> RECORDS FOR THIS EXERCISE
++++++

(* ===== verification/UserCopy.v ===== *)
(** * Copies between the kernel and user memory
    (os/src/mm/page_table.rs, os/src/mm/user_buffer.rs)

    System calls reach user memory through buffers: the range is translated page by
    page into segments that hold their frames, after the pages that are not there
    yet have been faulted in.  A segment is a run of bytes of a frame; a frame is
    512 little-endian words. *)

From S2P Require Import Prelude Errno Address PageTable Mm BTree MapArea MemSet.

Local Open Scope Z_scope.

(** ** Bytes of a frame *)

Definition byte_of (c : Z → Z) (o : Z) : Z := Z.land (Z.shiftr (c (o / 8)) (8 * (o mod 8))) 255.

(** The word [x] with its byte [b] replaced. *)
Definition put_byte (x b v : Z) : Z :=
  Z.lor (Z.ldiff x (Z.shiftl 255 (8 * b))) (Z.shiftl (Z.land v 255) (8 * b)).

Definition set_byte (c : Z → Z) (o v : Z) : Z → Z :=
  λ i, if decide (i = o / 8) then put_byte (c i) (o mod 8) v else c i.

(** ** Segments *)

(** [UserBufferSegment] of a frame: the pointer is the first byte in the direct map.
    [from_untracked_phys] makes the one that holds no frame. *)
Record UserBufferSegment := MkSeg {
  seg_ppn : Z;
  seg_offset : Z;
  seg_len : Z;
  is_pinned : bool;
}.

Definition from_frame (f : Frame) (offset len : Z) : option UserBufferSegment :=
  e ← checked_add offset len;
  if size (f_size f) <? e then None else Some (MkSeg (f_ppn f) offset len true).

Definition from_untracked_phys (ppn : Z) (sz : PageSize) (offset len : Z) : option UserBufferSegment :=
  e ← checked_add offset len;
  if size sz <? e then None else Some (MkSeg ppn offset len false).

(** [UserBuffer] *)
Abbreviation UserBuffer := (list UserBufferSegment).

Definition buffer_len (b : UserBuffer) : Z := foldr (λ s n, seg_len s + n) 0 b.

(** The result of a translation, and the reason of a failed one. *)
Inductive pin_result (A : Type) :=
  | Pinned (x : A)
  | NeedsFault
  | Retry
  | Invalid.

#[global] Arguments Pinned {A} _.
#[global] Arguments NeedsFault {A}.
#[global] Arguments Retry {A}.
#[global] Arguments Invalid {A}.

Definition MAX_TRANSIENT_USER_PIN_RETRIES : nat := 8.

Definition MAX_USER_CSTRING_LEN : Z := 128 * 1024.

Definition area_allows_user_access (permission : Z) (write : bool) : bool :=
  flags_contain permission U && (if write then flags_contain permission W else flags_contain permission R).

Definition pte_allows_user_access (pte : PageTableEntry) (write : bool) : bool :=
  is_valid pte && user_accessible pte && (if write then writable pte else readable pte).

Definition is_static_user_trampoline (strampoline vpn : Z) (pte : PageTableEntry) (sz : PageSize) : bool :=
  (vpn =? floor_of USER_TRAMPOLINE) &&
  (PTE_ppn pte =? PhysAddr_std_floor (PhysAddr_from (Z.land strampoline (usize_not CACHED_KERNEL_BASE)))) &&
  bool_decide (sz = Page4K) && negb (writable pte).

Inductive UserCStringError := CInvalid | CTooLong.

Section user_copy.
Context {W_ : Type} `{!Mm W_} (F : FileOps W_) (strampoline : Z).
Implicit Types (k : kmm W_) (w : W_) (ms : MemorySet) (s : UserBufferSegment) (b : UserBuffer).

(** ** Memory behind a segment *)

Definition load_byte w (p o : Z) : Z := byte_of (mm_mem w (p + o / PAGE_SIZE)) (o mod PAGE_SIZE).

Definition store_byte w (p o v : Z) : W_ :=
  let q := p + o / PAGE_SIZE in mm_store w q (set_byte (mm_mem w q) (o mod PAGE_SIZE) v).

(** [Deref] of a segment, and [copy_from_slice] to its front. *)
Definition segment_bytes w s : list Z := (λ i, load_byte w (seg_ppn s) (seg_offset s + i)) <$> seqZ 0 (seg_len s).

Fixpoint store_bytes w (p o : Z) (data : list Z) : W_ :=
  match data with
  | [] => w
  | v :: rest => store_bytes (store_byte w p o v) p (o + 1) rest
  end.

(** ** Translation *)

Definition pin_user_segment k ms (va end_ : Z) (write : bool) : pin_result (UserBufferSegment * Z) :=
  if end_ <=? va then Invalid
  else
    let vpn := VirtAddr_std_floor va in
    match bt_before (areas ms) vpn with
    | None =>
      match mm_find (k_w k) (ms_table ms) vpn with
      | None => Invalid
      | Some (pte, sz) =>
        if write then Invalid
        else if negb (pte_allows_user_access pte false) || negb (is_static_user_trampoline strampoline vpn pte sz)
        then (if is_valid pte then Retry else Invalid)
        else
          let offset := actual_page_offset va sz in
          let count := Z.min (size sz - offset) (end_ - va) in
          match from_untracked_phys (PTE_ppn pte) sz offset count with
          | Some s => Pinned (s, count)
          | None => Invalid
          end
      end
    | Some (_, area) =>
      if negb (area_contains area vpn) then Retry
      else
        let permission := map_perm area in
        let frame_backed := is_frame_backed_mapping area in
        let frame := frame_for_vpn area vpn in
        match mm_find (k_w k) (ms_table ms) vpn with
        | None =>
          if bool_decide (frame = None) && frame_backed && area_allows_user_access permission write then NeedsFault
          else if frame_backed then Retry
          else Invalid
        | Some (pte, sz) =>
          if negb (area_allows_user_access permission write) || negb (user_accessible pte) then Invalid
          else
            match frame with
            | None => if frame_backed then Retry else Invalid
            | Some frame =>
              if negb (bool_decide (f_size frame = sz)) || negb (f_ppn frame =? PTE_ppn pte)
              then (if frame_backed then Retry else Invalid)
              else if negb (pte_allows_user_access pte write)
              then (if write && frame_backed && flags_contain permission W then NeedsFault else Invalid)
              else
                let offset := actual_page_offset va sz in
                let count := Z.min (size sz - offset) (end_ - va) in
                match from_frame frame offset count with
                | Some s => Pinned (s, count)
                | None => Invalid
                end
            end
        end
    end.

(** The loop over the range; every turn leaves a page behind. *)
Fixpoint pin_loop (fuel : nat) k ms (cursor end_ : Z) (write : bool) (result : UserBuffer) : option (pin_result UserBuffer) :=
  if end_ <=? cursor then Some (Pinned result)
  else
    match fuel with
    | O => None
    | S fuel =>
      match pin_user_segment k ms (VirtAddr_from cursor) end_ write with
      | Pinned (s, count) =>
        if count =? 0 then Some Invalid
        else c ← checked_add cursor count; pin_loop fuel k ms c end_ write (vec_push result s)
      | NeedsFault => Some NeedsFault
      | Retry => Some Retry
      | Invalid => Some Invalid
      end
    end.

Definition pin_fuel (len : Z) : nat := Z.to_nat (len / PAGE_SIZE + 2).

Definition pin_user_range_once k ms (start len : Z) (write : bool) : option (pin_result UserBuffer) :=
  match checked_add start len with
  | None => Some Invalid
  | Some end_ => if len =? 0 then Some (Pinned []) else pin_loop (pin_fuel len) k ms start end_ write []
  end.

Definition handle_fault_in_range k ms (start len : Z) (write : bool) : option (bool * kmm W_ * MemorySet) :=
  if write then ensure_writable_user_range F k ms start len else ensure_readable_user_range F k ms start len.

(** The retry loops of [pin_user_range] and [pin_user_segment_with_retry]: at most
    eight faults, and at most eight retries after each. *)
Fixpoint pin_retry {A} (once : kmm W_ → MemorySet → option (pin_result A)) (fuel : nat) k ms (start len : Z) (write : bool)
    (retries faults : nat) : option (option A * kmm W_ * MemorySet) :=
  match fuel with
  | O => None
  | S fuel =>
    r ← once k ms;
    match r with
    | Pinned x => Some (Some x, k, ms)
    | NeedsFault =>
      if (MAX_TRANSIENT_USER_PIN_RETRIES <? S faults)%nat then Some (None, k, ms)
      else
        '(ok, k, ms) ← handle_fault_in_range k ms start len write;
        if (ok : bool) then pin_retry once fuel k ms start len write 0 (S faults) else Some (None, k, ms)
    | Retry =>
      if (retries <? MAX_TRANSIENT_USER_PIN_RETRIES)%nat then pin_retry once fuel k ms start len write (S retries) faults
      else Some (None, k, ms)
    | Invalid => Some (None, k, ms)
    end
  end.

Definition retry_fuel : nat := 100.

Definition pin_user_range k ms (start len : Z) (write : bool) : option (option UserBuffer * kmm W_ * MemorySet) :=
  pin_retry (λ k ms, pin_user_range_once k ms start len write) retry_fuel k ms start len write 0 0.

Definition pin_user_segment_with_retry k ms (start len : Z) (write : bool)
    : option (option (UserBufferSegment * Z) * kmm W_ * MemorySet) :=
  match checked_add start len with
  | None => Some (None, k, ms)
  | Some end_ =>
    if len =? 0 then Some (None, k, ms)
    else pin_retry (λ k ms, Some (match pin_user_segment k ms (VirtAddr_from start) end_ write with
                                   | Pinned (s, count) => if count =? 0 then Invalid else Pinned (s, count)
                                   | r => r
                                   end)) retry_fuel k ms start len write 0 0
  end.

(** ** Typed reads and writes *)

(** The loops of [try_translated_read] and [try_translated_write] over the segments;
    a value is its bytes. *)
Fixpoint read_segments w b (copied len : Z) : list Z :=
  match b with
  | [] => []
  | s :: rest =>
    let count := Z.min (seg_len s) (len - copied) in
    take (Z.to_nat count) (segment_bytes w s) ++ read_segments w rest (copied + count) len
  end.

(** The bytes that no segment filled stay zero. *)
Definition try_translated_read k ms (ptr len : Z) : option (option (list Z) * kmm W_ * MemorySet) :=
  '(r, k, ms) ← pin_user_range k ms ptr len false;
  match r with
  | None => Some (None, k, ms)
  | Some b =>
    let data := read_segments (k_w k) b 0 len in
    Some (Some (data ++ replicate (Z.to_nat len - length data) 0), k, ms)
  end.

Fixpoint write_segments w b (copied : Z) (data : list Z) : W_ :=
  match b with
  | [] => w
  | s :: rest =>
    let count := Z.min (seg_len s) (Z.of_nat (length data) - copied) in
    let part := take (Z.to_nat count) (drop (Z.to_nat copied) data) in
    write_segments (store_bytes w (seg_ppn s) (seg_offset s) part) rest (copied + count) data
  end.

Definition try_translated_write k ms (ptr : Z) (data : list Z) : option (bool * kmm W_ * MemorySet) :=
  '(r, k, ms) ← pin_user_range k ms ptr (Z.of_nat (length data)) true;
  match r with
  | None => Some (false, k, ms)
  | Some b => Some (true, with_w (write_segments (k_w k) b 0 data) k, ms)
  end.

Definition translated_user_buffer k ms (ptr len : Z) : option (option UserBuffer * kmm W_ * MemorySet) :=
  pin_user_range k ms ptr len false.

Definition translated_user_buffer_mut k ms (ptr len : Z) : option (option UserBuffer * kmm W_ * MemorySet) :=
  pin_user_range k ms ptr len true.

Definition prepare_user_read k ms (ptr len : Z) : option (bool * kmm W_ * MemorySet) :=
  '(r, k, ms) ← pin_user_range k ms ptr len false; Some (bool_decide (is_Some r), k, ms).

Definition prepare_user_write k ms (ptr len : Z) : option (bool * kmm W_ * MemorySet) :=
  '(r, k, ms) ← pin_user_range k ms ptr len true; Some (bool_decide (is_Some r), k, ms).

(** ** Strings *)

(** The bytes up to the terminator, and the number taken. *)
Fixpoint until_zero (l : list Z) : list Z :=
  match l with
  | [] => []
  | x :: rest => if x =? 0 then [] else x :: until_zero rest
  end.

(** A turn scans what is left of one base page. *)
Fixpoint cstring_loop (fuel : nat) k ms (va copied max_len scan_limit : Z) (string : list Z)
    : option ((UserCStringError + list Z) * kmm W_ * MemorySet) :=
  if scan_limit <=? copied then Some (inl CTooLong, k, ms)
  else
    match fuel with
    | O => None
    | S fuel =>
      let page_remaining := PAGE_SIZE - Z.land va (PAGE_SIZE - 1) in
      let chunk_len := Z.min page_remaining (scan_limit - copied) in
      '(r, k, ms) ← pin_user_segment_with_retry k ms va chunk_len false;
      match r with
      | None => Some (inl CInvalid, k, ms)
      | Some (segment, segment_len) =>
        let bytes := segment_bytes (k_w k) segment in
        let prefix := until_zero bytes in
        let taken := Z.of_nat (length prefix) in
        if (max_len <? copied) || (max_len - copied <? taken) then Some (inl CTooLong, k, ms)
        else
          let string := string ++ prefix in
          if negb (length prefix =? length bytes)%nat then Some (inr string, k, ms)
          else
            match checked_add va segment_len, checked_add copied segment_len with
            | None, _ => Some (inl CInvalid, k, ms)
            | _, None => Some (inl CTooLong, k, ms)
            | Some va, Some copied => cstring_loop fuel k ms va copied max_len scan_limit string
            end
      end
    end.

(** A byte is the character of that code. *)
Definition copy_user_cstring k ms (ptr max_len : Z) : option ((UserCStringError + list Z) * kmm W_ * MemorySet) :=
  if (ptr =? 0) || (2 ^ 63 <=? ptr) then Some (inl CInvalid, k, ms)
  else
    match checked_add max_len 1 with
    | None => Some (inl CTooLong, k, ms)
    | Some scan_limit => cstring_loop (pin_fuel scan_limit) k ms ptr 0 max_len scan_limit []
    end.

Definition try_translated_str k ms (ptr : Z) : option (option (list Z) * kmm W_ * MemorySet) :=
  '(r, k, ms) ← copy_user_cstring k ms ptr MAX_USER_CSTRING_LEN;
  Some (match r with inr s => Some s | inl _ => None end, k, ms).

++++++

Report the number of lines in the records that hold "after" and write no other words.

2